(** X17. [serializeTransfer] panics only in the address codec: the
    sender or the receiver has an odd number of characters behind its
    prefix, and the panic is the index error at the end of that text. *)
Theorem serializeTransfer_panic_from_address (tx : Tx) (p : panic)
    (H : serializeTransfer tx = Panic p) :
  exists address hex,
    (address = From tx \/ address = To tx)
    /\ serializeAddress address = Panic p
    /\ (address = ("0x" ++ hex)%string \/ address = ("sync:" ++ hex)%string)
    /\ Nat.Odd (String.length hex)
    /\ p = IndexOutOfRange (len hex) (len hex).
Proof.
  rewrite serializeTransfer_first_failure in H. unfold field_results in H.
  cbn [first_failure serializeAmountPacked serializeFeePacked] in H.
  rewrite serializeNonce_Ok in H.
  destruct (serializeAccountId_cases (AccountId tx)) as [[Ha Ea]|[Ha Ea]];
    rewrite Ea in H; [|discriminate].
  destruct (serializeAddress (From tx)) as [from|e'|q] eqn:Ef; [|discriminate|].
  2:{ injection H as ->.
      destruct (serializeAddress_Panic _ _ Ef) as (hex & Hh & Ho & Hp).
      exists (From tx), hex. tauto. }
  destruct (serializeAddress (To tx)) as [to|e'|q] eqn:Et; [|discriminate|].
  2:{ injection H as ->.
      destruct (serializeAddress_Panic _ _ Et) as (hex & Hh & Ho & Hp).
      exists (To tx), hex. tauto. }
  destruct (serializeTokenId_cases (Token tx)) as [[Hk Ek]|[Hk Ek]];
    rewrite Ek in H; [|discriminate].
  destruct (serializeTimestamp_cases (ValidFrom tx)) as [[Hf Evf]|[Hf Evf]];
    rewrite Evf in H; [|discriminate].
  destruct (serializeTimestamp_cases (ValidUntil tx)) as [[Hu Evu]|[Hu Evu]];
    rewrite Evu in H; discriminate.
Qed.

Lemma serializeTransfer_panic_from_address_witness :
  exists address hex,
    (address = From (with_from_token example_tx "0x1" 0)
     \/ address = To (with_from_token example_tx "0x1" 0))
    /\ serializeAddress address = Panic (IndexOutOfRange 1 1)
    /\ (address = ("0x" ++ hex)%string \/ address = ("sync:" ++ hex)%string)
    /\ Nat.Odd (String.length hex)
    /\ IndexOutOfRange 1 1 = IndexOutOfRange (len hex) (len hex).
Proof.
  apply (serializeTransfer_panic_from_address
           (with_from_token example_tx "0x1" 0)).
  vm_compute. reflexivity.
Defined.

(** X18. Every output of a successful serialization starts with a zero
    byte, the high byte of the account id. *)
Theorem serializeTransfer_first_byte_zero (tx : Tx) (out : list byte)
    (Hid : 0 <= AccountId tx)
    (H : serializeTransfer tx = Ok out) :
  exists rest, out = x00 :: rest.
Proof.
  rewrite serializeTransfer_first_failure in H. unfold field_results in H.
  cbn [first_failure] in H.
  destruct (serializeAccountId_cases (AccountId tx)) as [[Ha Ea]|[Ha Ea]];
    rewrite Ea in H; [|discriminate].
  apply bind_Ok_inv in H as (bs & _ & H). injection H as <-.
  cbn [be_bytes app]. rewrite !Z.shiftr_shiftr by lia.
  rewrite Z.shiftr_div_pow2 by lia. rewrite Z.div_small by lia.
  eexists. reflexivity.
Qed.

Lemma serializeTransfer_first_byte_zero_witness :
  exists rest, example_output = x00 :: rest.
Proof.
  apply (serializeTransfer_first_byte_zero example_tx example_output).
  - cbn. lia.
  - vm_compute. reflexivity.
Defined.

Lemma pair_value_underscore (b : byte) :
  pair_value "_" (hex_digit (Z_of_byte b mod 16)) = Some (Z_of_byte b mod 16).
Proof. destruct b; vm_compute; reflexivity. Qed.

Lemma decode_pairs_underscored (total : Z) (bs : list byte) :
  decode_pairs total (underscored bs)
  = Ok (map (fun b => byte_of_Z (Z_of_byte b mod 16)) bs).
Proof.
  induction bs as [|b bs IH]; [reflexivity|].
  cbn [underscored decode_pairs map].
  rewrite pair_value_underscore, IH. reflexivity.
Qed.

(** X19. Text that is not hex is accepted: twenty pairs of an underscore
    and a hex digit behind [0x] decode to the twenty digit values. *)
Theorem serializeAddress_accepts_underscores (bs : list byte)
    (Hlen : List.length bs = 20%nat) :
  serializeAddress ("0x" ++ underscored bs)
  = Ok (map (fun b => byte_of_Z (Z_of_byte b mod 16)) bs).
Proof.
  unfold serializeAddress. rewrite removeAddressPrefix_0x. cbn [bind].
  rewrite arrayifyAddress_as_pairs, decode_pairs_underscored. cbn [bind].
  rewrite length_map, Hlen. reflexivity.
Qed.

Lemma serializeAddress_accepts_underscores_witness :
  serializeAddress "0x_6_1_c_3_9_7_6_4_8_1_1_7_a_c_2_8_f_d_0_9"
  = Ok (map (fun b => byte_of_Z (Z_of_byte b mod 16)) example_from).
Proof. exact (serializeAddress_accepts_underscores example_from eq_refl). Defined.

(** X20. The two prefixes give the same result: the bytes do not tell
    whether the address was written with [0x] or with [sync:]. *)
Theorem serializeAddress_prefix_blind (hex : string) :
  serializeAddress ("0x" ++ hex) = serializeAddress ("sync:" ++ hex).
Proof.
  unfold serializeAddress.
  now rewrite removeAddressPrefix_0x, removeAddressPrefix_sync.
Qed.

Lemma segment_app (pre x post : list byte) :
  segment (pre ++ x ++ post) (List.length pre) (List.length pre + List.length x)
  = x.
Proof.
  unfold segment.
  rewrite skipn_app, skipn_all, Nat.sub_diag. cbn [skipn app].
  replace (List.length pre + List.length x - List.length pre)%nat
    with (List.length x) by lia.
  rewrite firstn_app, Nat.sub_diag, firstn_all. cbn [firstn]. apply app_nil_r.
Qed.

Lemma segment_of (l pre x post : list byte) (lo hi : nat) :
  l = pre ++ x ++ post ->
  lo = List.length pre -> hi = (lo + List.length x)%nat ->
  segment l lo hi = x.
Proof. intros -> -> ->. apply segment_app. Qed.

Lemma be_value_zero_pad (l : list byte) : be_value (make 4 4 ++ l) = be_value l.
Proof. reflexivity. Qed.

Lemma serializeTransfer_Ok_parts (tx : Tx) (out : list byte) :
  serializeTransfer tx = Ok out ->
  exists from to,
    serializeAddress (From tx) = Ok from
    /\ serializeAddress (To tx) = Ok to
    /\ AccountId tx < 2 ^ 24 /\ Token tx < 128
    /\ out = be_bytes 4 (AccountId tx) ++ from ++ to
             ++ be_bytes 2 (Token tx)
             ++ bytes_of_string (Amount tx) ++ bytes_of_string (Fee tx)
             ++ be_bytes 4 (Nonce tx)
             ++ (make 4 4 ++ be_bytes 4 (uint64 (ValidFrom tx)))
             ++ (make 4 4 ++ be_bytes 4 (uint64 (ValidUntil tx)))
                ++ [].
Proof.
  rewrite serializeTransfer_first_failure. unfold field_results.
  cbn [first_failure serializeAmountPacked serializeFeePacked].
  rewrite serializeNonce_Ok.
  destruct (serializeAccountId_cases (AccountId tx)) as [[Ha ->]|[Ha ->]];
    [|discriminate].
  destruct (serializeAddress (From tx)) as [from|e|p]; [|discriminate..].
  destruct (serializeAddress (To tx)) as [to|e|p]; [|discriminate..].
  destruct (serializeTokenId_cases (Token tx)) as [[Hk ->]|[Hk ->]];
    [|discriminate].
  destruct (serializeTimestamp_cases (ValidFrom tx)) as [[Hf ->]|[Hf ->]];
    [|discriminate].
  destruct (serializeTimestamp_cases (ValidUntil tx)) as [[Hu ->]|[Hu ->]];
    [|discriminate].
  cbn [bind]. intros [= <-]. exists from, to. repeat split; auto.
Qed.

Lemma uint64_mod32 (x : Z) : uint64 x mod 2 ^ 32 = x mod 2 ^ 32.
Proof.
  unfold uint64. change (2 ^ 64) with (2 ^ 32 * 2 ^ 32).
  rewrite Z.rem_mul_r by lia. rewrite Z.mul_comm, Z.mod_add by lia.
  apply Z.mod_mod. lia.
Qed.

(** X21. The fields can be read back from the output: account id and
    token as big-endian numbers at the bytes 0 to 3 and 44 to 45, the
    decoded addresses at 4 to 23 and 24 to 43, the text of amount and fee
    behind them, and nonce and time stamps modulo 2^32 in the last 20
    bytes. *)
Theorem serializeTransfer_fields_read_back (tx : Tx) (out : list byte)
    (Hid : 0 <= AccountId tx) (Htok : 0 <= Token tx)
    (H : serializeTransfer tx = Ok out) :
  let la := String.length (Amount tx) in
  let lf := String.length (Fee tx) in
  be_value (segment out 0 4) = AccountId tx
  /\ serializeAddress (From tx) = Ok (segment out 4 24)
  /\ serializeAddress (To tx) = Ok (segment out 24 44)
  /\ be_value (segment out 44 46) = Token tx
  /\ segment out 46 (46 + la) = bytes_of_string (Amount tx)
  /\ segment out (46 + la) (46 + la + lf) = bytes_of_string (Fee tx)
  /\ be_value (segment out (46 + la + lf) (50 + la + lf))
     = Nonce tx mod 2 ^ 32
  /\ be_value (segment out (50 + la + lf) (58 + la + lf))
     = ValidFrom tx mod 2 ^ 32
  /\ be_value (segment out (58 + la + lf) (66 + la + lf))
     = ValidUntil tx mod 2 ^ 32.
Proof.
  intros la lf.
  destruct (serializeTransfer_Ok_parts tx out H)
    as (from & to & Hf & Ht & Ha & Hk & ->).
  pose proof (serializeAddress_length _ _ Hf) as Lf.
  pose proof (serializeAddress_length _ _ Ht) as Lt.
  pose proof (length_bytes_of_string (Amount tx)) as Lam.
  pose proof (length_bytes_of_string (Fee tx)) as Lfe.
  fold la in Lam. fold lf in Lfe.
  set (a := be_bytes 4 (AccountId tx)).
  set (k := be_bytes 2 (Token tx)).
  set (am := bytes_of_string (Amount tx)) in *.
  set (fe := bytes_of_string (Fee tx)) in *.
  set (n := be_bytes 4 (Nonce tx)).
  set (vf := make 4 4 ++ be_bytes 4 (uint64 (ValidFrom tx))).
  set (vu := make 4 4 ++ be_bytes 4 (uint64 (ValidUntil tx))).
  assert (La : List.length a = 4%nat) by apply length_be_bytes.
  assert (Lk : List.length k = 2%nat) by apply length_be_bytes.
  assert (Ln : List.length n = 4%nat) by apply length_be_bytes.
  assert (Lvf : List.length vf = 8%nat)
    by (unfold vf; rewrite length_app, length_be_bytes; reflexivity).
  assert (Lvu : List.length vu = 8%nat)
    by (unfold vu; rewrite length_app, length_be_bytes; reflexivity).
  repeat split.
  - erewrite (segment_of _ [] a); [| reflexivity | reflexivity | cbn; lia].
    unfold a. rewrite be_value_be_bytes. apply Z.mod_small.
    change (2 ^ (8 * Z.of_nat 4)) with (2 ^ 32). lia.
  - erewrite (segment_of _ a from); [exact Hf | reflexivity | lia | lia].
  - erewrite (segment_of _ (a ++ from) to);
      [exact Ht | rewrite <- !app_assoc; reflexivity
       | rewrite ?length_app; lia..].
  - erewrite (segment_of _ (a ++ from ++ to) k);
      [| rewrite <- !app_assoc; reflexivity | rewrite ?length_app; lia..].
    unfold k. rewrite be_value_be_bytes. apply Z.mod_small.
    change (2 ^ (8 * Z.of_nat 2)) with (2 ^ 16). lia.
  - erewrite (segment_of _ (a ++ from ++ to ++ k) am);
      [reflexivity | rewrite <- !app_assoc; reflexivity
       | rewrite ?length_app; lia..].
  - erewrite (segment_of _ (a ++ from ++ to ++ k ++ am) fe);
      [reflexivity | rewrite <- !app_assoc; reflexivity
       | rewrite ?length_app; lia..].
  - erewrite (segment_of _ (a ++ from ++ to ++ k ++ am ++ fe) n);
      [| rewrite <- !app_assoc; reflexivity | rewrite ?length_app; lia..].
    unfold n. now rewrite be_value_be_bytes.
  - erewrite (segment_of _ (a ++ from ++ to ++ k ++ am ++ fe ++ n) vf);
      [| rewrite <- !app_assoc; reflexivity | rewrite ?length_app; lia..].
    unfold vf. rewrite be_value_zero_pad, be_value_be_bytes.
    apply uint64_mod32.
  - erewrite (segment_of _ (a ++ from ++ to ++ k ++ am ++ fe ++ n ++ vf) vu);
      [| rewrite <- !app_assoc; reflexivity | rewrite ?length_app; lia..].
    unfold vu. rewrite be_value_zero_pad, be_value_be_bytes.
    apply uint64_mod32.
Qed.

Lemma serializeTransfer_fields_read_back_witness :
  let la := String.length (Amount example_tx) in
  let lf := String.length (Fee example_tx) in
  be_value (segment example_output 0 4) = AccountId example_tx
  /\ serializeAddress (From example_tx) = Ok (segment example_output 4 24)
  /\ serializeAddress (To example_tx) = Ok (segment example_output 24 44)
  /\ be_value (segment example_output 44 46) = Token example_tx
  /\ segment example_output 46 (46 + la) = bytes_of_string (Amount example_tx)
  /\ segment example_output (46 + la) (46 + la + lf)
     = bytes_of_string (Fee example_tx)
  /\ be_value (segment example_output (46 + la + lf) (50 + la + lf))
     = Nonce example_tx mod 2 ^ 32
  /\ be_value (segment example_output (50 + la + lf) (58 + la + lf))
     = ValidFrom example_tx mod 2 ^ 32
  /\ be_value (segment example_output (58 + la + lf) (66 + la + lf))
     = ValidUntil example_tx mod 2 ^ 32.
Proof.
  apply (serializeTransfer_fields_read_back example_tx example_output).
  - cbn. lia.
  - cbn. lia.
  - vm_compute. reflexivity.
Defined.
------------------------
Return every line in the records that includes the string "Lemma".

» TASK RESPONSE
Lemma serializeTransfer_panic_from_address_witness :
Lemma serializeTransfer_first_byte_zero_witness :
Lemma pair_value_underscore (b : byte) :
Lemma decode_pairs_underscored (total : Z) (bs : list byte) :
Lemma serializeAddress_accepts_underscores_witness :
Lemma segment_app (pre x post : list byte) :
Lemma segment_of (l pre x post : list byte) (lo hi : nat) :
Lemma be_value_zero_pad (l : list byte) : be_value (make 4 4 ++ l) = be_value l.
Lemma serializeTransfer_Ok_parts (tx : Tx) (out : list byte) :
Lemma uint64_mod32 (x : Z) : uint64 x mod 2 ^ 32 = x mod 2 ^ 32.
Lemma serializeTransfer_fields_read_back_witness :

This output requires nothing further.